I am embarassed to say it but this all started when it failed the MOT. I always take it to the same place - which is an MOT testing centre not a garage and I know the lads quite well. It had passed every year for about the last 9 or 10 years and the last 5 with no advisories. This time however he said the bushes were well shot ......... WTF.
He must have used a pry bar on the arms when it was up on the lift. I couldn't see much wrong with them with a visual inspection but when I eventually got them off the central sleeve in a few the bushes was detached from the rubber.
The car suspension does seem a bit tighter since I did them. I also renewed the drag link, track rod and panhard rod bushes at the same time.

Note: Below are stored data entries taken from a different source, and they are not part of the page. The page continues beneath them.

(* ===== verification/Capacity.v ===== *)
(** * Worker capability and capacity (runtime/worker_capability.py, runtime/capacity.py)

    A [FreeCapacity] is a snapshot of workers split by class, with their raw
    profiles.  Selection ([dispatch_count], [can_satisfy_hardware]) and the
    claim ([eligible_workers]) read the same snapshot; the theorems show that
    they agree.  The hardware check is a callable the caller passes
    ([meets]).  Sets of task types are lists. *)

From S2P Require Import Prelude PyFloat PyDict PyValue PyString Protocol RuntimeGraph.

(** ** Task types gated by worker capability *)

Definition CAPABILITY_GATED_TASK_TYPES : list string := [PYTHON_TASK_TYPE].
Definition CPU_ONLY_TASK_TYPES : list string := ["data_retrieval"; "api"; "python"].

(** [profile.get("supported_task_types", ())].  The runtime manager always
    stores a list of strings there; on another iterable Python would convert
    each element, and on a value that is not iterable it would raise. *)
Definition advertised_task_types (profile : dict string val) : list string :=
  match dget_or (VTuple []) "supported_task_types" profile with
  | VList l | VTuple l => omap (λ v, match v with VStr s => Some s | _ => None end) l
  | _ => []
  end.

Definition required_task_types (task_types : list string) : list string :=
  filter (λ t, t ∈ task_types) CAPABILITY_GATED_TASK_TYPES.

Definition requires_cpu_worker (task_types : list string) : bool :=
  existsb (λ t, bool_decide (norm t ∈ CPU_ONLY_TASK_TYPES)) task_types.

Definition subset_of (a b : list string) : bool := forallb (λ x, bool_decide (x ∈ b)) a.

Lemma subset_of_spec a b : subset_of a b = true ↔ a ⊆ b.
Proof.
  unfold subset_of. rewrite forallb_forall. setoid_rewrite bool_decide_eq_true.
  setoid_rewrite <-list_elem_of_In. done.
Qed.

Module FreeCapacity.
Record t := mk {
cpu_worker_ids : list string;
gpu_worker_ids : list string;
profiles : dict string (dict string val);
}.

Definition cpu_count (c : t) : Z := Z.of_nat (length (cpu_worker_ids c)).
Definition gpu_count (c : t) : Z := Z.of_nat (length (gpu_worker_ids c)).
Definition is_empty (c : t) : bool :=
match cpu_worker_ids c, gpu_worker_ids c with [], [] => true | _, _ => false end.
Definition profile_of (c : t) (w : string) : dict string val := dget_or [] w (profiles c).

Definition advertises (c : t) (task_types : list string) (w : string) : bool :=
subset_of task_types (advertised_task_types (profile_of c w)).

Definition has_cpu_worker_advertising (c : t) (task_types : list string) : bool :=
existsb (advertises c task_types) (cpu_worker_ids c).

Definition can_satisfy (c : t) (cpu_group_size gpu_group_size : Z) : bool :=
((cpu_group_size <=? cpu_count c) && (gpu_group_size <=? gpu_count c))%Z.

Section select.
Context (meets : dict string val → option HardwareRequirements.t → bool).
Context (hardware : option HardwareRequirements.t).

Definition meeting_hardware (c : t) (worker_ids : list string) : list string :=
match profiles c with
| [] => worker_ids
| _ => filter (λ w, meets (profile_of c w) hardware = true) worker_ids
end.

(** [min(counts, default=0)] *)
Definition min_default0 (counts : list Z) : Z :=
match counts with [] => 0%Z | x :: l => min_by Z.ltb id x l end.

Definition dispatch_count (c : t) (cpu_group_size gpu_group_size : Z)
  (required : list string) : Z :=
let eligible_cpu := meeting_hardware c (cpu_worker_ids c) in
let eligible_gpu := meeting_hardware c (gpu_worker_ids c) in
let counts :=
  omap (λ p : list string * Z,
          if (0 <? p.2)%Z then Some (Z.of_nat (length p.1) / p.2)%Z else None)
       [(eligible_cpu, cpu_group_size); (eligible_gpu, gpu_group_size)] in
match required with
| [] => min_default0 counts
| _ =>
    if ((cpu_group_size <? 1)%Z || bool_decide (profiles c = []))%bool then 0%Z
    else min_default0
           (counts ++ [Z.of_nat (length (filter (λ w, advertises c required w = true)
                                               eligible_cpu))])
end.

(** [selected[-1] = w] *)
Definition replace_last (l : list string) (w : string) : list string :=
take (pred (length l)) l ++ [w].

Definition eligible_workers (c : t) (cpu_group_size gpu_group_size : Z)
  (required : list string) : option (list string * list string) :=
if negb (can_satisfy c cpu_group_size gpu_group_size) then None
else if (negb (bool_decide (required = [])) &&
         ((cpu_group_size <? 1)%Z || bool_decide (profiles c = [])))%bool then None
else if bool_decide (profiles c = []) then
  Some (py_take cpu_group_size (cpu_worker_ids c), py_take gpu_group_size (gpu_worker_ids c))
else
  let eligible_cpu := meeting_hardware c (cpu_worker_ids c) in
  let eligible_gpu := meeting_hardware c (gpu_worker_ids c) in
  if ((Z.of_nat (length eligible_cpu) <? cpu_group_size)%Z ||
      (Z.of_nat (length eligible_gpu) <? gpu_group_size)%Z)%bool then None
  else
    let selected_cpu := py_take cpu_group_size eligible_cpu in
    let selected_gpu := py_take gpu_group_size eligible_gpu in
    if bool_decide (required = []) then Some (selected_cpu, selected_gpu)
    else
      match filter (λ w, advertises c required w = true) eligible_cpu with
      | [] => None
      | w0 :: ws =>
          if existsb (λ w, bool_decide (w ∈ w0 :: ws)) selected_cpu
          then Some (selected_cpu, selected_gpu)
          else Some (replace_last selected_cpu w0, selected_gpu)
      end.

Definition can_satisfy_hardware (c : t) (cpu_group_size gpu_group_size : Z) : bool :=
match eligible_workers c cpu_group_size gpu_group_size [] with Some _ => true | None => false end.
End select.
End FreeCapacity.

(** ** The claim and the count agree *)

Section capacity_facts.
Import FreeCapacity.
Context (meets : dict string val → option HardwareRequirements.t → bool).
Context (hardware : option HardwareRequirements.t).
Implicit Types (c : t) (cs gs : Z).

Lemma meeting_hardware_sublist c ids : meeting_hardware meets hardware c ids `sublist_of` ids.
Proof. unfold meeting_hardware. case_match; [done|apply sublist_filter]. Qed.

Lemma meeting_hardware_spec c ids w :
w ∈ meeting_hardware meets hardware c ids ↔
w ∈ ids ∧ (profiles c = [] ∨ meets (profile_of c w) hardware = true).
Proof.
unfold meeting_hardware. case_match; [naive_solver|].
rewrite list_elem_of_filter. naive_solver.
Qed.

Lemma meeting_hardware_all c ids : profiles c = [] → meeting_hardware meets hardware c ids = ids.
Proof. unfold meeting_hardware. by intros ->. Qed.

(** A CPU worker that meets the hardware and advertises everything required. *)
Definition capable c (required : list string) (w : string) : Prop :=
w ∈ cpu_worker_ids c ∧ (profiles c = [] ∨ meets (profile_of c w) hardware = true) ∧
advertises c required w = true.

Lemma elem_of_capable c required w :
w ∈ filter (λ w, advertises c required w = true) (meeting_hardware meets hardware c (cpu_worker_ids c))
↔ capable c required w.
Proof. rewrite list_elem_of_filter, meeting_hardware_spec. unfold capable. naive_solver. Qed.

Lemma replace_last_length (l : list string) w : l ≠ [] → length (replace_last l w) = length l.
Proof.
intros Hl. unfold replace_last. rewrite length_app, length_take. simpl.
destruct l; [done|simpl; lia].
Qed.

Lemma replace_last_nodup (l : list string) w : NoDup l → w ∉ l → NoDup (replace_last l w).
Proof.
intros Hl Hw. unfold replace_last. apply NoDup_app. split_and!.
- eapply sublist_NoDup; [exact Hl|apply sublist_take].
- intros x Hx ->%list_elem_of_singleton. apply Hw.
  eapply elem_of_sublist; [exact Hx|apply sublist_take].
- apply NoDup_singleton.
Qed.

Lemma replace_last_in (l : list string) w x : x ∈ replace_last l w → x ∈ l ∨ x = w.
Proof.
unfold replace_last. intros [Hx|Hx%list_elem_of_singleton]%elem_of_app; [|by right].
left. eapply elem_of_sublist; [exact Hx|apply sublist_take].
Qed.

(** What a successful selection returns. *)
Record selects c cs gs (required : list string) (cpu gpu : list string) : Prop := {
sel_cpu_len : Z.of_nat (length cpu) = cs;
sel_gpu_len : Z.of_nat (length gpu) = gs;
sel_cpu w : w ∈ cpu → w ∈ meeting_hardware meets hardware c (cpu_worker_ids c);
sel_gpu w : w ∈ gpu → w ∈ meeting_hardware meets hardware c (gpu_worker_ids c);
sel_cpu_nodup : NoDup (cpu_worker_ids c) → NoDup cpu;
sel_gpu_nodup : NoDup (gpu_worker_ids c) → NoDup gpu;
sel_capable : required ≠ [] → ∃ w, w ∈ cpu ∧ advertises c required w = true;
}.

Lemma take_selects c cs gs :
(0 <= cs)%Z → (0 <= gs)%Z →
let ec := meeting_hardware meets hardware c (cpu_worker_ids c) in
let eg := meeting_hardware meets hardware c (gpu_worker_ids c) in
(cs <= Z.of_nat (length ec))%Z → (gs <= Z.of_nat (length eg))%Z →
selects c cs gs [] (py_take cs ec) (py_take gs eg).
Proof.
intros Hcs Hgs ec eg Hc Hg. split; try done.
- by apply length_py_take.
- by apply length_py_take.
- intros w Hw. eapply elem_of_sublist; [exact Hw|apply py_take_sublist].
- intros w Hw. eapply elem_of_sublist; [exact Hw|apply py_take_sublist].
- intros Hnd. eapply sublist_NoDup; [exact Hnd|]. etrans; [apply py_take_sublist|].
  apply meeting_hardware_sublist.
- intros Hnd. eapply sublist_NoDup; [exact Hnd|]. etrans; [apply py_take_sublist|].
  apply meeting_hardware_sublist.
Qed.

(** When a selection exists: enough workers of each class that meet the
  hardware and, when task types are required, one that runs them. *)
Definition selectable c cs gs (required : list string) : Prop :=
(cs <= Z.of_nat (length (meeting_hardware meets hardware c (cpu_worker_ids c))))%Z ∧
(gs <= Z.of_nat (length (meeting_hardware meets hardware c (gpu_worker_ids c))))%Z ∧
(required ≠ [] → (1 <= cs)%Z ∧ profiles c ≠ [] ∧ ∃ w, capable c required w).

Lemma meeting_hardware_length c ids :
(Z.of_nat (length (meeting_hardware meets hardware c ids)) <= Z.of_nat (length ids))%Z.
Proof. pose proof (sublist_length _ _ (meeting_hardware_sublist c ids)). lia. Qed.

I did not get the tracking done right away, I counted the same number of threads on the track rod. Since then however a front wheel bearing has gone and I am wondering if the tracking has been the cause.
Presently welding up a home made hydraulic press to do the bearings.

I have just done the radius arm bushes on mine. Sod of a job. I had to cut through every bolt. I used a power hacksaw to help.
Once the arms were off I burnt out the old bushes using a propane torch and an old wood chisel. Good job I have got good neighbours.
I went for OEM bushes and tried to press them in. Bad mistake.
The bushes are a good 1/8" bigger than the hole. I tried chamfering the edge of the bush to get it started and ended up knackering a bush.
The job can't be done without the special tool and I didn't fancy buying it and then leaving it in the garage to gather dust for the next ten years, so I took the radius arms round to a local LandRover indy. They did it while I waited. All 4 bushes for £25.